Setup WireGuard VPN with piVPN

One of the most secure ways to remotely access your LAN is via a Virtual Private Network (VPN) connection. A VPN encrypts all of your network traffic from your device, until it reaches the LAN. This is especially useful when you are managing a server on that LAN, or wanting privacy when using public WiFi.

In order for a VPN connection to work, your must have an un-proxied “A Record” pointing to your network (acting as the public DNS). Otherwise, the VPN will fail.

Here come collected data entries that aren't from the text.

(* ===== verification/AmfiProofs.v ===== *)
(** * Entitlements and the AMFI policy: proofs

    Entitlement objects are neither leaked nor freed early; a signature gets exactly the
    entitlements its code directory vouches for. *)

From stdpp Require Import base list strings gmap.
From Stdlib Require Import ZArith Lia.
From S2P Require Import Prelude XzsfsCore Kernel Memory CodeSign CodeSignProofs CodeSignPage CodeSignAuth Amfi.

(** ** The heap *)

(** Every object and buffer is below the next address, and every object has references and a
    buffer of its own with its blob. *)
Record kw_ok (w : kworld) : Prop := {
  ko_next : 0 < kw_next w;
  ko_ents : forall p, is_Some (kw_ents w !! p) -> 0 < p < kw_next w;
  ko_bufs : forall p, is_Some (kw_bufs w !! p) -> 0 < p < kw_next w;
  ko_refs : forall p e n, kw_ents w !! p = Some (e, n) -> 1 <= n;
  ko_xml : forall p e n, kw_ents w !! p = Some (e, n) ->
    exists c, kw_bufs w !! se_xml e = Some c /\ zlen c = se_xml_len e;
  ko_own : forall p q e e' n n', kw_ents w !! p = Some (e, n) -> kw_ents w !! q = Some (e', n') ->
    se_xml e = se_xml e' -> p = q;
}.

(** Nothing but the free addresses and the messages differ. *)
Definition same_heap (w w' : kworld) : Prop :=
  kw_ents w' = kw_ents w /\ kw_bufs w' = kw_bufs w /\ kw_held w' = kw_held w.

Lemma ok_same w w' : kw_ok w -> kw_ents w' = kw_ents w -> kw_bufs w' = kw_bufs w -> kw_next w <= kw_next w' -> kw_ok w'.
Proof.
  intros [H1 H2 H3 H4 H5 H6] E1 E2 Hn.
  split; rewrite ?E1, ?E2; try done; [lia | intros p Hp; specialize (H2 p Hp); lia | intros p Hp; specialize (H3 p Hp); lia].
Qed.
(* ===== verification/CodeSignMulti.v ===== *)
(** * Code signatures: hashes of hashes

    Converting a signature with 4K page hashes to the kernel's page size: the new signature is
    built in memory of its own, with the hashes of the groups of old hashes in its slots, and the
    old one is given back.  What this means for pages is in CodeSignLevels. *)

From stdpp Require Import base list strings gmap.
From Stdlib Require Import ZArith Lia.
From S2P Require Import Prelude XzsfsCore Memory Kernel CodeSign CodeSignProofs CodeSignPage CodeSignAuth CodeSignFrame Amfi AmfiProofs CodeSignBlob.

Definition VM_MAX_KERNEL_ADDRESS : Z := 0xfffffffbffffffff.

(** What the allocators promise: memory that was not there, or none; an object that was not there. *)
Class SigAllocLaws {A : SigAlloc} : Prop := {
  kalloc_fresh m n : 0 < n -> let p := kalloc_data_tag m n in
    p = 0 \/ (0 < p /\ p + n <= VM_MAX_KERNEL_ADDRESS /\ forall x, p <= x < p + n -> m x = None);
  zalloc_fresh z : zalloc_ro z <> 0 /\ z !! zalloc_ro z = None;
}.

(** ** The best code directory is the only one of its rank *)

Lemma max_rank_elem m es t b : (t, b) ∈ es -> is_cd_slot t = true -> rank m b <= max_rank m es.
Proof.
  intros Hin Ht. induction es as [|e es IH]; [by apply elem_of_nil in Hin |]. unfold max_rank in *. cbn [foldr].
  apply elem_of_cons in Hin as [<- | Hin]; cbn [fst snd]; [rewrite Ht; lia |]. specialize (IH Hin). destruct (is_cd_slot e.1); lia.
Qed.

Lemma max_rank_mono m es es' : max_rank m es <= max_rank m (es ++ es').
Proof.
  unfold max_rank. induction es as [|e es IH]; cbn [foldr app]; [| destruct (is_cd_slot e.1); lia].
  induction es' as [|e es' IH']; cbn [foldr]; [lia |]. destruct (is_cd_slot e.1); lia.
Qed.

Lemma entries_app m addr i n : (i <= n)%nat -> exists rest, entries m addr n = entries m addr i ++ rest.
Proof.
  intros Hi. unfold entries. exists ((fun k => entry m addr (Z.of_nat k)) <$> seq i (n - i)).
  rewrite <- fmap_app, <- seq_app. do 2 f_equal. lia.
Qed.

Section valid.
Context {PAGE_SHIFT : Z} {sha1 sha256 sha384 : bytes -> bytes} {m : mem} {addr size cd ent der : Z} {h : cs_hash}.
Context (V : valid_signature PAGE_SHIFT sha1 sha256 sha384 m addr size cd ent der h).

Lemma best_unique t b : (t, b) ∈ indexed m addr -> is_cd_slot t = true -> b = cd \/ rank m b < rank m cd.
Proof.
  unfold indexed. destruct (valid_wf V) as [cd0 es H8 Hl -> Hc Hall Hb Hne | H8 Hl -> Hok]; cbn [Z.eqb].
  2:{ intros [= -> ->]%list_elem_of_singleton _. by left. }
  rewrite Z.eqb_refl. intros Hin Ht. destruct Hb as [(t0 & Hin0 & Ht0 & Hr0) | [? _]]; [| done].
  pose proof (max_rank_elem m _ _ _ Hin Ht) as Hle. destruct (decide (rank m b = rank m cd0)) as [E | E]; [left | right; fold es in Hle; lia].
  unfold es in *. apply entries_in in Hin as (i & Hi & Ei). apply entries_in in Hin0 as (j & Hj & Ej).
  assert (forall i j, (i < j < Z.to_nat (be m (addr + 8)))%nat -> forall x y, entry m addr (Z.of_nat i) = x -> entry m addr (Z.of_nat j) = y ->
    is_cd_slot x.1 = true -> is_cd_slot y.1 = true -> rank m x.2 = rank m y.2 ->
    rank m y.2 = max_rank m (entries m addr (Z.to_nat (be m (addr + 8)))) -> False) as Hno.
  { intros i' j' Hij x y Ex Ey Hx Hy Hxy Hmax. destruct (Hall j') as [_ _ H3 _]; [lia |]. rewrite Ey in H3. destruct (H3 Hy) as [_ H3'].
    apply H3'. assert (x ∈ entries m addr j') as Hxin by (rewrite <- Ex; apply list_elem_of_fmap; exists i'; split; [done |]; apply elem_of_seq; lia).
    destruct x as [tx bx]. pose proof (max_rank_elem m _ _ _ Hxin Hx) as H1. cbn [snd fst] in *.
    destruct (entries_app m addr j' (Z.to_nat (be m (addr + 8)))) as [rest Er]; [lia |].
    pose proof (max_rank_mono m (entries m addr j') rest) as H2. rewrite <- Er in H2. lia. }
  destruct (decide (i = j)) as [-> | Hij]; [rewrite Ei in Ej; by injection Ej |]. exfalso.
  destruct (decide (i < j)%nat).
  - eapply (Hno i j); [lia | exact Ei | exact Ej | done | done | cbn [snd]; lia | cbn [snd]; lia].
  - eapply (Hno j i); [lia | exact Ej | exact Ei | done | done | cbn [snd]; lia | cbn [snd]; lia].
Qed.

PiVPN provides an easy setup for two types of VPN: WireGuard, and OpenVPN. WireGuard is one of the newest VPNs out there, and is extremely lightweight since it was written on only ~3000 lines of code. Since it is so lightweight, mobile devices benefit from this by using less battery when connected. Alternatively, OpenVPN is the industry standard. It has been around forever, and can be customized to your need. For this guide, I’m going to show you how to setup a WireGuard VPN.

Setup

Devices/ Applications Used

  1. Raspberry Pi
  2. PiVPN with WireGuard
  3. Cloudflare
  4. DDClient (optional)

The Guide

  1. Update your device
    sudo apt-get update && sudo apt-get upgrade -y
  2. Set a static IP address to your device.
  3. Log onto your domain provider (Cloudflare), and create an “A record” that points to your domain. This record will serve as your public DNS to support the connection. For this guide, I will use test.aaronridgeway.com. In order for the DNS record to serve as a public DNS, you will need to ensure the proxy is turned off (DNS only).
  4. On your device download PiVPN
    sudo curl -L https://install.pivpn.io | bash
  5. When you get to the static IP question, select Yes if you’re using DHCP reservation, otherwise select No.
  6. Select a local user to hold your VPN configurations. (I recommend selecting a user other than pi.
  7. Select WireGuard as the VPN.
  8. Set the default port to 51820.
  9. If you have Pi-Hole installed, then you will get asked if you want to integrate with the application. Since I have it setup already, and love it, I will select Yes.
  10. Enter the public DNS that you created in step 3.
  11. Select Yes for the rest of the prompts and success! You have setup your very own VPN. Now let’s add some users.

Adding Users

  1. Type in pivpn -a to add a new user.
  2. Enter the name of the client you want to add. I include a name and device name to make managing configs easier.
  3. Add the .conf file, located in /home/[pivpn user]/configs, to the computer you want to connect from, via a WireGuard VPN client.
  4. For mobile devices, you can add the config file via a QR code by typing pivpn -qr and selecting the user. You will need to download the WireGuard app to connect to the VPN.

Considerations

Your Public IP address will change over time. If you don’t have a static Public IP address, you will need to config a dynamic DNS (DDNS) to ensure the IP address stays accurate. Additionally, there are two types of VPN configurations to choose from: TAP and TUN. WireGuard VPN only offers a TUN configuration, whereas OpenVPN offers both a TAP and TUN. Lastly, the VPN connection will only be as fast as the Network Interface Card (NIC) you are using. If your device only has 10/100 Mbps, then the connection will be slower than 100 Mb/s.